We buried Mitchell as we had Haswell, hauling him from under the wreckage by a line to our steam winch, and afterward carrying him well out to sea, where he was weighted and sunk. It was bitter work, and all the time that hot sun shone down upon us until the seams of the decks warped and the tar ran out of the lanyards.

Williams was shaken. The next day he refused to go down, and pleaded a rest necessary. His men were silent and awed. I could say nothing to urge them on, as I felt that they had endured enough for a few days, at least.

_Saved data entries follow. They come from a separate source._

(* ===== verification/SfsVolume.v ===== *)
(** * A volume as a whole

    The invariant of a mounted SFS volume: what the free map, the inodes on the disk, the
    vnodes in memory and the files have to do with each other; every operation on one vnode
    keeps it. *)
From S2P Require Import Prelude Bitmap Copyinout Uio Lhd Sfs SfsFormat SfsProofs SfsIo.
From S2P Require Import SfsTrunc SfsDir SfsVnops.
Import Bitmap Copyinout Uio Lhd Sfs SfsFormat SfsProofs SfsIo SfsTrunc SfsDir SfsVnops.

Module SfsVolume.

(** The fields of an inode that the block map does not use. *)
Definition header_ok (i : dinode) : Prop :=
  0 <= sfi_type i < 2 ^ 16 /\ 0 <= sfi_linkcount i < 2 ^ 16 /\ length (sfi_waste i) = 110%nat /\ Forall is_u32 (sfi_waste i).

(** A superblock of a volume with [n] blocks. *)
Definition super_ok (n : Z) (l : list Z) : Prop := words_of l !! 0%nat = Some SFS_MAGIC /\ words_of l !! 1%nat = Some n.

(** Block [j] of the free map. *)
Definition map_block (s : sfs_fs) (j : Z) : list Z := take 512 (drop (Z.to_nat (512 * j)) (bitmap_getdata (sfs_freemap s))).

(** The blocks of the free map belong to the file system. *)
Definition layout (R : gset Z) (nblocks : Z) : Prop :=
  forall j, 0 <= j < SFS_FREEMAPBLOCKS nblocks -> SFS_FREEMAP_START + j ∈ R /\ SFS_FREEMAP_START + j < nblocks.

(** They are up to date unless the map is marked dirty. *)
Definition map_ok (s : sfs_fs) : Prop :=
  nbits (sfs_freemap s) = SFS_FREEMAPBITS (sb_nblocks s) /\
  (sfs_freemapdirty s = false -> forall j, 0 <= j < SFS_FREEMAPBLOCKS (sb_nblocks s) -> block s (SFS_FREEMAP_START + j) = map_block s j).

Lemma map_ok_recorded R s s' : map_ok s -> layout R (sb_nblocks s) -> sb_nblocks s' = sb_nblocks s -> recorded s s' ->
  (forall x, x ∈ R -> 0 < x -> block s' x = block s x) -> map_ok s'.
Proof.
  intros (A & C) B Hnb (_ & Hn & Hd) Hb. unfold map_ok. rewrite Hnb, Hn. split; [done|].
  intros Hclean j Hj. destruct Hd as [|[Hf Hdd]]; [congruence|]. destruct (B j Hj) as [HjR _]. rewrite Hb; [|done|unfold SFS_FREEMAP_START; lia].
  unfold map_block. rewrite Hf. apply C; [congruence|done].
Qed.

Section Volume.
Context {HW : LhdHardware}.

(** The files of a volume by inode number, with their inodes as the kernel sees them (in
    memory when the vnode is loaded), and how they share its blocks; [R] are the blocks the
    file system keeps for itself. *)
Record store (R : gset Z) (s : sfs_fs) (F : gmap Z dinode) : Prop := {
  st_fs : fs_ok s;
  st_ino : forall ino i, F !! ino = Some i -> 0 < ino < sb_nblocks s /\ used s ino;
  st_inode : forall ino i, F !! ino = Some i -> inode_ok s i /\ header_ok i;
  (** no block belongs to two files, and no inode's block to a file *)
  st_apart : forall ino1 ino2 i1 i2, F !! ino1 = Some i1 -> F !! ino2 = Some i2 -> ino1 <> ino2 -> apart s i1 i2;
  st_meta : forall ino i ino2 i2 n, F !! ino = Some i -> F !! ino2 = Some i2 -> slot n -> ptr s i2 n <> ino;
  (** the blocks the file system keeps for itself are in use and not files' *)
  st_reserved : forall x, x ∈ R -> 0 < x -> used s x /\ F !! x = None /\ forall ino i n, F !! ino = Some i -> slot n -> ptr s i n <> x;
  (** the superblock on the disk is that of the volume *)
  st_super : sfs_superdirty s = false /\ super_ok (sb_nblocks s) (block s SFS_SUPER_BLOCK);
  st_map : layout R (sb_nblocks s) /\ map_ok s;
  (** no block is lost *)
  st_tight : forall x, 0 < x < sb_nblocks s -> used s x ->
    x ∈ R \/ is_Some (F !! x) \/ exists ino i n, F !! ino = Some i /\ slot n /\ ptr s i n = x
}.

(** The vnodes in memory: the table holds them all, one for each inode at most; an inode
    that is not in memory, or not dirty, is on the disk. *)
Record cache (s : sfs_fs) (F : gmap Z dinode) : Prop := {
  ca_pool : NoDup (sfs_vnodes s) /\ forall a, a ∈ sfs_vnodes s <-> is_Some (svs s !! a);
  ca_vnode : forall a v, svs s !! a = Some v -> F !! sv_ino v = Some (sv_i v) /\ 1 <= vn_refcount v /\
    (sv_dirty v = false -> block s (sv_ino v) = dinode_bytes (sv_i v));
  ca_unique : forall a b va vb, svs s !! a = Some va -> svs s !! b = Some vb -> sv_ino va = sv_ino vb -> a = b;
  ca_disk : forall ino i, F !! ino = Some i -> (forall a v, svs s !! a = Some v -> sv_ino v <> ino) -> block s ino = dinode_bytes i
}.

Definition vol (R : gset Z) (s : sfs_fs) (F : gmap Z dinode) : Prop := store R s F /\ cache s F.

Lemma fits_of_ok s i : fs_ok s -> inode_ok s i -> header_ok i -> dinode_fits i.
Proof.
  intros Hs Hi (Ht & Hl & Hw & Hwu). pose proof (fo_nblocks _ Hs) as [_ Hn].
  assert (Hp : forall n, slot n -> is_u32 (ptr s i n)).
  { intros n Hsl. destruct (decide (ptr s i n = 0)) as [->|H0]; [unfold is_u32; lia|]. destruct (io_ptr _ _ Hi n Hsl H0). unfold is_u32. lia. }
  assert (H1 : is_u32 (sfi_size i)). { pose proof (io_size _ _ Hi). unfold NSLOTS, SFS_BLOCKSIZE, is_u32 in *. lia. }
  assert (H2 : Forall is_u32 (sfi_direct i)).
  { apply Forall_lookup. intros k x Hk. pose proof (lookup_lt_Some _ _ _ Hk) as Hlt. rewrite (io_direct _ _ Hi) in Hlt.
    specialize (Hp (Z.of_nat k) ltac:(unfold slot, NSLOTS; lia)). unfold ptr, SFS_NDIRECT in Hp.
    replace (Z.of_nat k =? -1) with false in Hp by lia. replace (Z.of_nat k <? 15) with true in Hp by lia. by rewrite Nat2Z.id, Hk in Hp. }
  assert (H3 : is_u32 (sfi_indirect i)). { specialize (Hp (-1) slot_indirect). by rewrite ptr_indirect in Hp. }
  pose proof (io_direct _ _ Hi). unfold dinode_fits. tauto.
Qed.

(** ** A change of one file *)

Record changed (sv : Z) (s : sfs_fs) (v : sfs_vnode) (s' : sfs_fs) (v' : sfs_vnode) : Prop := {
  ch_fs : fs_ok s';
  ch_svs : svs s' = <[sv := v']> (svs s);
  ch_same : sb_nblocks s' = sb_nblocks s /\ sfs_vnodes s' = sfs_vnodes s /\ recorded s s';
  ch_ino : sv_ino v' = sv_ino v /\ kept v v';
  ch_inode : inode_ok s' (sv_i v') /\ header_ok (sv_i v');
  (** the blocks of others stay *)
  ch_frame : forall x, 0 <= x -> used s x -> (forall n, slot n -> ptr s (sv_i v) n <> 0 -> ptr s (sv_i v) n <> x) -> used s' x /\ block s' x = block s x;
  (** the blocks the file gets were free, those it loses become free *)
  ch_gets : forall n, slot n -> ptr s' (sv_i v') n <> 0 -> (exists m, slot m /\ ptr s (sv_i v) m = ptr s' (sv_i v') n) \/ ~ used s (ptr s' (sv_i v') n);
  ch_new : forall x, 0 < x -> used s' x -> used s x \/ exists n, slot n /\ ptr s' (sv_i v') n = x;
  ch_loses : forall x n, 0 < x -> slot n -> ptr s (sv_i v) n = x -> (exists m, slot m /\ ptr s' (sv_i v') m = x) \/ ~ used s' x
}.

Lemma written_changed sv off data s v s' v' : header_ok (sv_i v) -> written sv off data s v s' v' -> changed sv s v s' v'.
Proof.
  intros Hh Hw. pose proof (wr_kind _ _ _ _ _ _ _ Hw) as (K1 & K2 & K3). pose proof (wr_fs _ _ _ _ _ _ _ Hw) as (N1 & N2 & N3). destruct N3 as [_ N3]. split; try apply Hw; try done.
  - split; [apply Hw|]. unfold header_ok. by rewrite K1, K2, K3.
  - intros x Hx Hu Hn. split; [apply (wr_used _ _ _ _ _ _ _ Hw); [lia|done]|apply (wr_block _ _ _ _ _ _ _ Hw); [lia|done|done]].
  - intros n Hn H0. destruct (decide (ptr s' (sv_i v') n = ptr s (sv_i v) n)) as [He|He]; [left; by exists n|right].
    by apply (wr_fresh _ _ _ _ _ _ _ Hw).
  - intros x Hx. apply (wr_new _ _ _ _ _ _ _ Hw). lia.
  - intros x n Hx Hn He. left. exists n. split; [done|]. rewrite (wr_keep _ _ _ _ _ _ _ Hw n Hn); [done|lia].
Qed.

Lemma shrunk_changed sv s v s' v' : header_ok (sv_i v) -> inode_ok s (sv_i v) -> shrunk s (sv_i v) s' (sv_i v') -> svs s' = <[sv := v']> (svs s) ->
  sv_ino v' = sv_ino v /\ kept v v' -> inode_ok s' (sv_i v') -> changed sv s v s' v'.
Proof.
  intros Hh Hi Hsh Hsv Hino Hi'. pose proof Hsh as [F D (K1 & K2 & K3) (N1 & N2 & N3) P U B]. destruct N3 as [_ N3]. split; try done.
  - split; [done|]. unfold header_ok. by rewrite K1, K2, K3.
  - intros x Hx Hu Hn. split.
    + destruct (decide (x = 0)) as [->|Hx0]; [apply (fo_super _ F)|]. apply U; [lia|]. split; [done|]. intros (n & Hsl & He & _). apply (Hn n); congruence.
    + apply B; [done|]. destruct (decide (x = 0)) as [|Hx0]; [by left|right]. intros ->. apply (Hn (-1) slot_indirect); [done|apply ptr_indirect].
  - intros n Hn H0. left. exists n. split; [done|]. by destruct (P n Hn).
  - intros x Hx Hu. left. by apply U.
  - intros x n Hx Hn He. destruct (P n Hn) as [Hp|Hp]; [left; exists n; split; [done|congruence]|right]. intros Hu.
    apply U in Hu as [_ Hno]; [|done]. apply Hno. by exists n.
Qed.

(** ** The blocks of the files *)

(** A lookup after an insertion. *)
Lemma insert_case {A} (F : gmap Z A) k x ino i : <[k := x]> F !! ino = Some i -> ino = k /\ i = x \/ ino <> k /\ F !! ino = Some i.
Proof. rewrite lookup_insert_Some. naive_solver. Qed.

Lemma ptr_blocks s s' i : (forall n, slot n -> ptr s i n <> 0 -> block s' (ptr s i n) = block s (ptr s i n)) -> forall n, ptr s' i n = ptr s i n.
Proof. intros Hb n. apply ptr_ext. intros H0. specialize (Hb (-1) slot_indirect). rewrite ptr_indirect in Hb. by apply Hb. Qed.

(** The files' blocks stay. *)
Lemma store_keep R s F s' : store R s F -> fs_ok s' -> sb_nblocks s' = sb_nblocks s -> sfs_superdirty s' = sfs_superdirty s -> map_ok s' ->
  block s' SFS_SUPER_BLOCK = block s SFS_SUPER_BLOCK -> (forall x, 0 < x -> used s' x <-> used s x) ->
  (forall ino i n, F !! ino = Some i -> slot n -> ptr s i n <> 0 -> block s' (ptr s i n) = block s (ptr s i n)) -> store R s' F.
Proof.
  intros [A B C D E G SU MP H] Hs' Hnb Hsd Hmo Hb0 Hu Hb. assert (Hp : forall ino i n, F !! ino = Some i -> ptr s' i n = ptr s i n).
  { intros ino i n Hi. apply ptr_blocks. intros; by eapply Hb. }
  split; try done.
  - intros ino i Hi. destruct (B ino i Hi). rewrite Hnb, Hu by lia. done.
  - intros ino i Hi. destruct (C ino i Hi) as [Hok Hh]. split; [|done]. apply (inode_ok_frame s); try done.
    + intros n Hn H0. destruct (io_ptr _ _ Hok n Hn H0). apply Hu; [lia|done].
    + intros H0. specialize (Hb ino i (-1) Hi slot_indirect). rewrite ptr_indirect in Hb. by apply Hb.
  - intros ino1 ino2 i1 i2 H1 H2 Hne n m Hn Hm. rewrite (Hp _ _ _ H1), (Hp _ _ _ H2). by apply (D ino1 ino2 i1 i2).
  - intros ino i ino2 i2 n H1 H2 Hn. rewrite (Hp _ _ _ H2). by apply (E ino i ino2 i2).
  - intros x Hx H0. destruct (G x Hx H0) as (Hux & Hnone & Hno). split_and!; [by apply Hu|done|].
    intros ino i n Hi Hn. rewrite (Hp _ _ _ Hi). by apply (Hno ino i).
  - by rewrite Hsd, Hnb, Hb0.
  - destruct MP. by rewrite Hnb.
  - intros x Hx Hux. rewrite Hnb in Hx. apply Hu in Hux; [|lia]. destruct (H x Hx Hux) as [|[|(ino & i & n & Hi & Hn & He)]]; auto.
    right; right. exists ino, i, n. by rewrite (Hp _ _ _ Hi).
Qed.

Then Williams was taken with the African fever, and there was no one left who would go below for any amount of money offered. The horror of the thing had shaken the nerves of the entire outfit. There might be millions below there, but no man of that crew would touch them just at present, and we were lying there in that oily sea, eating up the company's money and cursing at the strange chance that had made our expedition so fatal.

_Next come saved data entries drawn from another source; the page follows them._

Lemma creat_shape dir name excl s r sv s' : counted s -> sfs_creat curas dir name excl s = Done (r, sv) s' ->
  r = 0 /\ (exists ino, taken sv ino s s') \/ r <> 0 /\ balanced s s'.
Proof.
  intros Hpos H. unfold sfs_creat in H. apply bind_Done in H as ([r1 acc] & s1 & E1 & H). pose proof (keeps_use _ _ _ _ (keeps_findname curas dir name) E1) as K1.
  assert (Hbal : forall s2, shape s2 = shape s -> balanced s s2) by (intros s2 Hs2; by left).
  destruct (negb (r1 =? 0) && negb (r1 =? ENOENT)) eqn:B1; [mprim; injection H as -> ->; right; split; [intros ->; done|by apply Hbal]|].
  destruct (Z.eqb_spec r1 0) as [->|Hr1]; cbn [andb] in H.
  - destruct excl; [mprim; injection H as -> ->; right; split; [done|by apply Hbal]|]. apply bind_Done in H as ([ino k] & s2 & E2 & H). mprim.
    apply bind_Done in H as ([r2 a] & s3 & E3 & H). apply (loadvnode_shape curas ino SFS_TYPE_INVAL) in E3.
    destruct (Z.eqb_spec r2 0) as [->|Hr2]; cbn [negb] in H; mprim; injection H as -> ->.
    + destruct E3 as [[_ Ht]|[? _]]; [|done]. left. split; [done|]. exists ino. by apply (taken_after _ _ s) in Ht.
    + destruct E3 as [[? _]|[_ K3]]; [done|]. right. split; [done|]. apply Hbal. congruence.
  - apply bind_Done in H as ([r2 a] & s2 & E2 & H). apply makeobj_shape in E2. destruct (Z.eqb_spec r2 0) as [->|Hr2]; cbn [negb] in H.
    2:{ mprim. injection H as -> ->. destruct E2 as [[? _]|[_ K2]]; [done|]. right. split; [done|]. apply Hbal. congruence. }
    destruct E2 as [[_ [ino Ht]]|[? _]]; [|done]. apply (taken_after _ _ s) in Ht; [|done]. apply bind_Done in H as (v & s3 & E3 & H). pose proof (keeps_use _ _ _ _ (keeps_get_sv a) E3) as K3.
    apply bind_Done in H as ([r4 k] & s4 & E4 & H). pose proof (keeps_use _ _ _ _ (keeps_dir_link curas dir name _) E4) as K4. destruct (Z.eqb_spec r4 0) as [->|Hr4]; cbn [negb] in H.
    + apply bind_Done in H as ([] & s5 & E5 & H). pose proof (keeps_use _ _ _ _ (keeps_add_link a 1) E5) as K5. mprim. injection H as -> ->.
      left. split; [done|]. exists ino. apply (taken_before _ _ _ s2); [done|congruence].
    + apply bind_Done in H as ([] & s5 & E5 & H). mprim. injection H as -> ->. right. split; [done|]. apply decref_shape in E5. apply (taken_dropped a ino s s2 s4); [done|done|congruence|done].
Qed.

Lemma link_shape dir name file s r s' : sfs_link curas dir name file s = Done r s' -> shape s' = shape s.
Proof.
  unfold sfs_link. intros H. apply bind_Done in H as (v & s1 & E1 & H). pose proof (keeps_use _ _ _ _ (keeps_get_sv file) E1) as K1. destruct (_ =? _) in H; [by mprim|].
  apply bind_Done in H as ([r2 k] & s2 & E2 & H). pose proof (keeps_use _ _ _ _ (keeps_dir_link curas dir name _) E2) as K2. destruct (negb (r2 =? 0)); [mprim; congruence|].
  apply bind_Done in H as ([] & s3 & E3 & H). pose proof (keeps_use _ _ _ _ (keeps_add_link file 1) E3) as K3. mprim. congruence.
Qed.

Lemma remove_shape dir name s r s' : counted s -> sfs_remove curas dir name s = Done r s' -> balanced s s'.
Proof.
  intros Hpos H. unfold sfs_remove in H. apply bind_Done in H as ([[r1 g] slot] & s1 & E1 & H). apply lookonce_shape in E1.
  destruct (Z.eqb_spec r1 0) as [->|Hr1]; cbn [negb] in H; [|mprim; destruct E1 as [[? _]|[_ K1]]; [done|by left]]. destruct E1 as [[_ [ino Ht]]|[? _]]; [|done].
  apply bind_Done in H as (r2 & s2 & E2 & H). pose proof (keeps_use _ _ _ _ (keeps_dir_unlink curas dir slot) E2) as K2.
  apply bind_Done in H as ([] & s3 & E3 & H). assert (K3 : shape s3 = shape s2).
  { destruct (r2 =? 0); [|by mprim]. apply bind_Done in E3 as (v & s5 & E5 & E3). pose proof (keeps_use _ _ _ _ (keeps_get_sv g) E5) as K5.
    apply bind_Done in E3 as ([] & s6 & E6 & E3). mprim. pose proof (keeps_use _ _ _ _ (keeps_add_link g (-1)) E3). congruence. }
  apply bind_Done in H as ([] & s4 & E4 & H). mprim. apply decref_shape in E4. apply (taken_dropped g ino s s1 s3); [done|done|congruence|done].
Qed.

Lemma rename_shape d1 n1 d2 n2 s r s' : counted s -> sfs_rename curas d1 n1 d2 n2 s = Done r s' -> balanced s s'.
Proof.
  intros Hpos H. unfold sfs_rename in H. apply bind_Done in H as ([] & s0 & E0 & H). mprim. apply bind_Done in H as (d & s0 & Ed & H). pose proof (keeps_use _ _ _ _ (keeps_get_sv d1) Ed) as K0.
  apply bind_Done in H as ([] & s0' & E0' & H). mprim. apply bind_Done in H as ([[r1 g] slot] & s1 & E1 & H). apply lookonce_shape in E1.
  destruct (Z.eqb_spec r1 0) as [->|Hr1]; cbn [negb] in H; [|mprim; destruct E1 as [[? _]|[_ K1]]; [done|left; congruence]]. destruct E1 as [[_ [ino Ht]]|[? _]]; [|done].
  apply (taken_after _ _ s) in Ht; [|done]. assert (Hend : forall s2 s3, shape s2 = shape s1 -> vnode_decref curas g s2 = Done tt s3 -> balanced s s3).
  { intros s2 s3 K2 E3. apply decref_shape in E3. by apply (taken_dropped g ino s s1 s2). }
  apply bind_Done in H as (v & s2 & E2 & H). pose proof (keeps_use _ _ _ _ (keeps_get_sv g) E2) as K2. apply bind_Done in H as ([] & s2' & E2' & H). mprim.
  apply bind_Done in H as ([r3 slot2] & s3 & E3 & H). pose proof (keeps_use _ _ _ _ (keeps_dir_link curas d1 n2 _) E3) as K3.
  destruct (negb (r3 =? 0)); [apply bind_Done in H as ([] & s4 & E4 & H); mprim; apply (Hend s3); [congruence|done]|].
  apply bind_Done in H as ([] & s4 & E4 & H). pose proof (keeps_use _ _ _ _ (keeps_add_link g 1) E4) as K4.
  apply bind_Done in H as (r5 & s5 & E5 & H). pose proof (keeps_use _ _ _ _ (keeps_dir_unlink curas d1 slot) E5) as K5. destruct (negb (r5 =? 0)).
  - apply bind_Done in H as (r6 & s6 & E6 & H). pose proof (keeps_use _ _ _ _ (keeps_dir_unlink curas d1 slot2) E6) as K6. destruct (negb (r6 =? 0)); [done|].
    apply bind_Done in H as ([] & s7 & E7 & H). apply (keeps_use (update_sv g _) _ _ _) in E7; [|by apply keeps_update_sv]. apply bind_Done in H as ([] & s8 & E8 & H). mprim. apply (Hend s7); [congruence|done].
  - apply bind_Done in H as (w & s6 & E6 & H). pose proof (keeps_use _ _ _ _ (keeps_get_sv g) E6) as K6. apply bind_Done in H as ([] & s6' & E6' & H). mprim.
    apply bind_Done in H as ([] & s7 & E7 & H). pose proof (keeps_use _ _ _ _ (keeps_add_link g (-1)) E7) as K7. apply bind_Done in H as ([] & s8 & E8 & H). mprim. apply (Hend s7); [congruence|done].
Qed.

End Closing.
End SfsRefs.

At the end of a week Williams was so bad that I gave him up as a factor to help us. At times he was delirious, and raved horribly. His men were for abandoning the work, and putting into Lagos, and from there clearing for home.

I refused to hear of such a thing, although I was a bit worked up at the outcome of what had at first appeared to be an easy job. To send North for more divers was to delay the work months. To await the coming of the next coast steamer meant delay of at least three weeks—and even then there was no certainty of help from her. She didn't carry divers, and, although she would naturally give me any aid in her power, belonging to our company as she did, I felt that I would rather not ask anything from her skipper until the last act.

A man named Rokeby of the tug's working crew offered to tend line for me if I chose to go down. He assured me that the pressure at fifty or even sixty feet would not injure me. I might suffer some from the splitting headache natural to the pressure, but that was all. I could blow open the safe or get chains fast to it, or cut it adrift somehow.